I trade KMP to make money for a new iPhone and own KMR as a core investment.
" Here's hoping they go up and stay up." Unlikely. 10-year Treasury yields are widely projected to go up to 3.50 - 3.75% this year. That will keep pressure on all yield stocks. But part of the high prices for yield stocks reflects an artificially induced (by QE) low 10-year Treasury yield of under 1.50%.
"According to "Key Statistics" the dividend is 4.3%," The dividend is currently $0.41 paid quarterly. The current yield was 4.3% but is now 4.77%. Current yield flucuates based on the price of the stock and changing dividend.
Dividend is up from $0.40 two dividends ago and $0.38 three dividends ago. Growing the dividend is a plus, but not enough of a plus to keep the price of the stock up.
Charting the current yield, it looks like KMI is headed back to yield 5%. ( $0.41 * 4 ) / 0.05 = $32.80. Was below there already this month, so that price seems very doable to me. I don't own any KMI now (the dividend stocks I do own are all down though) but looking to buy. I also own KMR as a core holding.
"CTL would need to trade at $28.72 ($0.54*4/0.0752)" to yield 7.520% and here we are.
CTL has been going down for almost six months but with a couple of significant reversals. I think it is headed back to an 8% yield which means more downside.
Its been 5-9 days to cover for many months. These shorts are arb positions against options and other complex positions. Was as high as 12 days last July and we are down from there, not up. Grasping at straws here, grasping at straws.

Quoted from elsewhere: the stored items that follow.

(* ===== verification/ApiSpec.v ===== *)
(** * Protocol records: what an accepted lease, reveal and response guarantee *)

From S2P Require Import Prelude PyFloat Text Json JsonSpec Canonical CanonicalSpec Wire Identity Api.

(** ** The slot pool *)

Section pool.
Context `{UD : !UnicodeData, SH : !Sha256}.
Implicit Types (pool : list MinerSlotSet) (seen : gset pystr).

Lemma add_upload_ids_Ok seen seen' (ids : list pystr) :
  add_upload_ids seen ids = Ok seen' ↔
  NoDup ids ∧ (∀ x, x ∈ ids → x ∉ seen) ∧ seen' = list_to_set ids ∪ seen.
Proof.
  revert seen. induction ids as [|x ids IH]; intros seen; cbn [add_upload_ids list_to_set].
  - split.
    + intros [= <-]. split_and!; [constructor|set_solver|set_solver].
    + intros (_ & _ & ->). f_equal. set_solver.
  - rewrite guard_Ok, bool_decide_eq_false, IH, NoDup_cons. split.
    + intros (Hx & Hnd & Hout & ->). split_and!; [|done| |set_solver].
      * intros Hin. apply (Hout x Hin). set_solver.
      * intros y [->|Hy]%elem_of_cons; [done|]. intros Hs. apply (Hout y Hy). set_solver.
    + intros ((Hx & Hnd) & Hout & ->). split_and!; [by apply Hout; left|done| |set_solver].
      intros y Hy [->%elem_of_singleton|Hs]%elem_of_union; [done|]. by apply (Hout y); [right|].
Qed.

(** A slot set bound to the lease. *)
Definition bound_slots (challenge task : pystr) (role : UploadRole) (slots : MinerSlotSet) : Prop :=
  s_challenge_id (submission slots) = challenge ∧ s_task_id (submission slots) = task
  ∧ s_role (submission slots) = role.

Definition pool_uids pool : list Z := map (λ s, s_uid (submission s)) pool.
Definition pool_hotkeys pool : list pystr := map (λ s, s_hotkey (submission s)) pool.
Definition pool_upload_ids pool : list pystr := concat (map slot_upload_ids pool).

Lemma check_pool_Ok (challenge task : pystr) (role : UploadRole) (uids : gset Z)
    (hks ups : gset pystr) pool :
  check_pool challenge task role uids hks ups pool = Ok () ↔
  Forall (bound_slots challenge task role) pool ∧
  NoDup (pool_uids pool) ∧ NoDup (pool_hotkeys pool) ∧ NoDup (pool_upload_ids pool) ∧
  (∀ u, u ∈ pool_uids pool → u ∉ uids) ∧ (∀ h, h ∈ pool_hotkeys pool → h ∉ hks) ∧
  (∀ x, x ∈ pool_upload_ids pool → x ∉ ups).
Proof.
  revert uids hks ups. induction pool as [|s pool IH]; intros uids hks ups; cbn [check_pool].
  { split; [|done]. intros _. split_and!; try constructor; by intros ? ?%not_elem_of_nil. }
  rewrite !guard_Ok. setoid_rewrite bind_Ok. setoid_rewrite add_upload_ids_Ok. setoid_rewrite IH.
  unfold pool_uids, pool_hotkeys, pool_upload_ids. cbn [map concat].
  rewrite Forall_cons, !NoDup_cons, NoDup_app. setoid_rewrite elem_of_app.
  setoid_rewrite elem_of_cons.
  rewrite !orb_false_iff, !negb_false_iff, !bool_decide_eq_true, !bool_decide_eq_false.
  fold (pool_uids pool) (pool_hotkeys pool) (pool_upload_ids pool). unfold bound_slots. split.
  - intros ((Hc & Ht) & Hr & (Hu & Hh) & seen & (Hnd & Hout & ->) & Hall & H1 & H2 & H3 & H4 & H5 & H6).
    split_and!; try done.
    + intros Hin. apply (H4 _ Hin). set_solver.
    + intros Hin. apply (H5 _ Hin). set_solver.
    + intros x Hx Hin. apply (H6 _ Hin). set_solver.
    + intros u [->|Hin]; [done|]. intros Hs. apply (H4 _ Hin). set_solver.
    + intros h [->|Hin]; [done|]. intros Hs. apply (H5 _ Hin). set_solver.
    + intros x [Hin|Hin]; [by apply Hout|]. intros Hs. apply (H6 _ Hin). set_solver.
  - intros (((Hc & Ht & Hr) & Hall) & (Hnu & H1) & (Hnh & H2) & (Hnd & Hdisj & H3) & H4 & H5 & H6).
    split_and!; [done|done|done|by apply H4; left|by apply H5; left|].
    exists (list_to_set (slot_upload_ids s) ∪ ups). split_and!; try done.
    + intros x Hx. apply H6. by left.
    + intros u Hin [->%elem_of_singleton|Hs]%elem_of_union; [done|]. by apply (H4 u); [right|].
    + intros h Hin [->%elem_of_singleton|Hs]%elem_of_union; [done|]. by apply (H5 h); [right|].
    + intros x Hin [Hx%elem_of_list_to_set|Hs]%elem_of_union; [by apply (Hdisj x); [apply elem_of_cons|]|].
      by apply (H6 x); [right|].
Qed.
End pool.

(** C28 (safety): in an accepted lease the task id is the identity's, the workspace
    and the verifier are the ones the identity pins, every slot is bound to the
    lease's challenge, task and submission kind, no UID, hotkey or upload id occurs
    twice in the whole pool, and the quorum can be met by the pool. *)
Theorem lease_accepted `{UD : !UnicodeData, SH : !Sha256} (l l' : LeaseResponse) :
  LeaseResponse_validate l = Ok l' →
  l' = l ∧ compute_task_id (l_identity l) = Ok (l_task_id l) ∧
  ar_sha256 (l_workspace l) = workspace_digest (l_identity l) ∧
  ar_sha256 (l_verifier l) = verifier_digest (l_identity l) ∧
  Forall (bound_slots (l_challenge_id l) (l_task_id l) (expected_submission (l_identity l)))
    (l_slot_pool l) ∧
  NoDup (pool_uids (l_slot_pool l)) ∧ NoDup (pool_hotkeys (l_slot_pool l)) ∧
  NoDup (pool_upload_ids (l_slot_pool l)) ∧
  (0 < l_commit_min l <= zlen (l_slot_pool l))%Z ∧ (l_issued_at l < l_expires_at l)%Z.
Proof.
  intros (Hf & Hb & ->)%model_validate_Ok. unfold validate_bindings in Hb.
  apply bind_Ok in Hb as (id & Hid & Hb). rewrite !guard_Ok in Hb.
  destruct Hb as (Ht & Hw & Hv & Hexp & Hq & Hpool).
  apply check_pool_Ok in Hpool as (Hall & H1 & H2 & H3 & _).
  rewrite ?orb_false_iff, ?negb_false_iff, ?bool_decide_eq_true in *.
  destruct Hw as [Hw1 Hw2], Hv as [Hv1 Hv2]. apply Z.leb_gt in Hexp. apply Z.ltb_ge in Hq.
  unfold LeaseResponse_fields in Hf. repeat (apply andb_true_iff in Hf as [Hf ?]).
  bool_simpl. split_and!; try done; try lia. congruence.
Qed.

(** ** Commit and reveal *)

Lemma NoDup_fst {A B} (l : list (A * B)) : NoDup (map fst l) → NoDup l.
Proof. apply NoDup_fmap_1. Qed.

(** C14 (safety, exactly one outcome): when the reveal of a commit is accepted, the
    grants and the failures together list every submitted miner exactly once and
    nobody else: the server can neither drop a miner nor grade one twice. *)
Theorem reveal_accounts_for_everyone `{UD : !UnicodeData} (lease : LeaseResponse)
    (request request' : ChallengeCommitRequest) (response response' : CommitRevealResponse) :
  ChallengeCommitRequest_validate request = Ok request' →
  CommitRevealResponse_validate response = Ok response' →
  validate_commit_reveal lease request response = Ok () →
  reveal_results response ≡ₚ map (λ m, (ms_uid m, ms_hotkey m)) (c_submissions request) ∧
  ar_sha256 (v_verifier response) = ar_sha256 (l_verifier lease).
Proof.
  intros (_ & Hreq & ->)%model_validate_Ok (_ & Hres & ->)%model_validate_Ok Hcr.
  unfold commit_reject_duplicates in Hreq. unfold validate_results in Hres.
  apply raise_if_Ok, orb_false_iff in Hreq as [Hu%has_duplicates_false _].
  rewrite !guard_Ok in Hres. destruct Hres as (_ & _ & Hres).
  apply raise_if_Ok, orb_false_iff in Hres as [Hv%has_duplicates_false _].
  unfold validate_commit_reveal in Hcr. rewrite !guard_Ok in Hcr.
  destruct Hcr as (_ & _ & Hver & _ & Hset). apply raise_if_Ok in Hset.
  rewrite !negb_false_iff, !bool_decide_eq_true in *. split; [|done].
  apply NoDup_Permutation.
  - by apply NoDup_fst.
  - apply NoDup_fst. by rewrite map_map.
  - intros x. rewrite <-!(elem_of_list_to_set (C := gset (Z * pystr))). by rewrite Hset.
Qed.

(** (safety): an accepted miner response answers its own task, and each of its
    two artifacts fills the slot issued for it: same upload id, role and format,
    and a size within the slot's limit. *)
Theorem miner_response_accepted (task : MinerTaskRequest) (response : MinerTaskResponse) :
  validate_miner_response task response = Ok () ↔
  p_challenge_id response = t_challenge_id task ∧ p_task_id response = t_task_id task ∧
  p_response_type response = task_type (t_identity task) ∧
  Forall (λ p : MinerArtifactRef * UploadSlot,
      m_upload_id p.1 = s_upload_id p.2 ∧ m_role p.1 = s_role p.2 ∧
      m_format p.1 = s_format p.2 ∧ (m_size_bytes p.1 <= s_max_bytes p.2)%Z)
    [(p_submission response, submission (t_slots task));
     (p_trajectory response, trajectory (t_slots task))].
Proof.
  unfold validate_miner_response, slot_mismatch_of. rewrite !guard_Ok, for_each_Ok.
  rewrite !Forall_cons, !Forall_nil. cbn [fst snd]. rewrite !raise_if_Ok.
  rewrite !orb_false_iff, !negb_false_iff, !bool_decide_eq_true, !Z.ltb_ge. tauto.
Qed.

(** ** Request ids *)

(** (safety): the request id of a dispatch binds the challenge, the UID and
    the hotkey: where SHA-256 does not collide, and challenge ids have no NUL
    character, the same id is derived only for the same triple. *)
Theorem request_id_binds `{SH : !Sha256} (c1 c2 h1 h2 : pystr) (u1 u2 : Z) (id : pystr) :
  (∀ x y, sha256 x = sha256 y → x = y) → 0%N ∉ c1 → 0%N ∉ c2 →
  derive_miner_request_id c1 u1 h1 = Ok id → derive_miner_request_id c2 u2 h2 = Ok id →
  c1 = c2 ∧ u1 = u2 ∧ h1 = h2.
Proof.
  intros Hsha H1 H2. unfold derive_miner_request_id.
  intros (r1 & Hr1 & [= <-])%bind_Ok (r2 & Hr2 & [= Hid])%bind_Ok.
  apply hexdigest_inj, Hsha in Hid as ->.
  pose proof (utf8_encode_inj _ _ _ Hr1 Hr2) as Heq.
  apply app_inv_head in Heq. injection Heq as Heq. cbn [app] in Heq.
  apply app_sep_inj in Heq as [-> Heq]; [|done|done].
  apply app_sep_inj in Heq as [Hu ->]; [|by apply str_of_int_chars..].
  split_and!; [done|by apply str_of_int_inj|done].
Qed.

(** ** Witnesses *)

(** A hash with 32 byte digests. *)
Definition sha_const : Sha256 := {| sha256 := λ _, replicate 32%nat (ascii_of_N 0) |}.

Definition sample_lease_id : pystr := replicate 64%nat 48%N.

Definition sample_slot (u : Z) (h : string) (role : UploadRole) (up : string) : UploadSlot :=
  {| s_challenge_id := ustr "c1"; s_task_id := sample_lease_id; s_uid := u; s_hotkey := ustr h;
     s_role := role; s_format := upload_format role; s_upload_id := ustr up;
     s_upload_url := ustr "https://u"; s_expires_at := 20; s_max_bytes := 100 |}.

Definition sample_slots (u : Z) (h a b : string) : MinerSlotSet :=
  {| submission := sample_slot u h role_script a; trajectory := sample_slot u h role_trajectory b |}.

Definition sample_lease : LeaseResponse :=
  {| l_protocol_version := 3; l_challenge_id := ustr "c1"; l_task_id := sample_lease_id;
     l_identity := sample_identity;
     l_workspace := {| ar_role := role_terminal_environment; ar_sha256 := replicate 64%nat 48%N;
                       ar_compressed_size := 1; ar_expanded_size := 1 |};
     l_workspace_url := ustr "https://w";
     l_verifier := {| ar_role := role_verifier; ar_sha256 := replicate 64%nat 49%N;
                      ar_compressed_size := 1; ar_expanded_size := 1 |};
     l_issued_at := 10; l_expires_at := 20;
     l_slot_pool := [sample_slots 1 "a" "x1" "x2"; sample_slots 2 "b" "x3" "x4"];
     l_commit_min := 2 |}.

Lemma lease_accepted_witness : NoDup (pool_upload_ids (l_slot_pool sample_lease)).
Proof.
  apply (lease_accepted (UD := ascii_unicode) (SH := sha_const) sample_lease sample_lease).
  vm_compute. reflexivity.
Defined.

Definition sample_commit : ChallengeCommitRequest :=
  {| c_protocol_version := 3; c_challenge_id := ustr "c1";
     c_submissions :=
       [{| ms_uid := 1; ms_hotkey := ustr "a"; ms_request_id := ustr "r"; ms_response_body := [];
           ms_response_headers := []; ms_error := ustr "no answer"; ms_latency_ms := 5 |}] |}.

Definition sample_reveal : CommitRevealResponse :=
  {| v_protocol_version := 3; v_challenge_id := ustr "c1"; v_task_id := sample_lease_id;
     v_verifier := l_verifier sample_lease; v_verifier_policy := command_gold_digest_v1;
     v_verifier_url := ustr "https://v"; v_grading_expires_at := 30; v_submission_grants := [];
     v_artifact_failures :=
       [{| af_uid := 1; af_hotkey := ustr "a"; af_reason := artifact_invalid |}] |}.

Definition sample_lease_gold : LeaseResponse :=
  {| l_protocol_version := 3; l_challenge_id := ustr "c1"; l_task_id := sample_lease_id;
     l_identity := match sample_identity with
       | TerminalTask t => TerminalTask
           {| t_instruction := t_instruction t; t_environment_sha256 := t_environment_sha256 t;
              t_verifier_sha256 := t_verifier_sha256 t;
              t_execution_profile_id := t_execution_profile_id t;
              t_result_tree_path := t_result_tree_path t;
              t_verifier_policy := command_gold_digest_v1;
              t_authoring_version := t_authoring_version t |}
       | i => i
       end;
     l_workspace := l_workspace sample_lease; l_workspace_url := ustr "https://w";
     l_verifier := l_verifier sample_lease; l_issued_at := 10; l_expires_at := 20;
     l_slot_pool := l_slot_pool sample_lease; l_commit_min := 2 |}.

Lemma reveal_accounts_for_everyone_witness :
  reveal_results sample_reveal ≡ₚ [(1%Z, ustr "a")].
Proof.
  apply (reveal_accounts_for_everyone (UD := ascii_unicode) sample_lease_gold sample_commit
    sample_commit sample_reveal sample_reveal); vm_compute; reflexivity.
Defined.

Definition sample_request_id : pystr :=
  default [] (result_to_option (derive_miner_request_id (H0 := sha_id) (ustr "c1") 7 (ustr "h"))).

Lemma request_id_binds_witness :
  ustr "c1" = ustr "c1" ∧ 7%Z = 7%Z ∧ ustr "h" = ustr "h".
Proof.
  apply (request_id_binds (SH := sha_id) (ustr "c1") (ustr "c1") (ustr "h") (ustr "h") 7 7
    sample_request_id);
    [intros x y Hxy; exact Hxy|apply (bool_decide_unpack _); vm_compute; done..| |];
    vm_compute; reflexivity.
Defined.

Incorrect. Even with a stock distribution you will see KMR decline by about the amount of market value of the distribution on the open of KMR on ex-dividend day. You can see this on Google Finance in their very short term graphs. KMR is then free to do what ever market forces dictate for the rest of the day. No stock dividend, by itself increases the market value of a stock, that is caused by increasing earnings/cashflow/growth/multiple expansion.
Like many stocks that have a high dividend/distribution/stock dividend yield, ex-dividend day usually begins a decline for several days to several weeks.
liza is correct. KMP pays a distribution. If you think it is a dividend, you probably should not be in KMP, you will be getting a K-1 as SNL would say "what dat?" KMI does pay a qualified dividend.
Sumflow is wrong here:
"Unlikely anything Yahoo says about the LLC is correct. Both Kmp and Kmr get the same income and have the same call on assets, but Yahoo shows Kmr as 0% yield."
This is all wrong.
KMP is a Master Limited Partnership and reports via a K-1, i.e. a partnership tax form.
KMR is a "Domestic For-Profit Corporation" and an LLC and controls KMP.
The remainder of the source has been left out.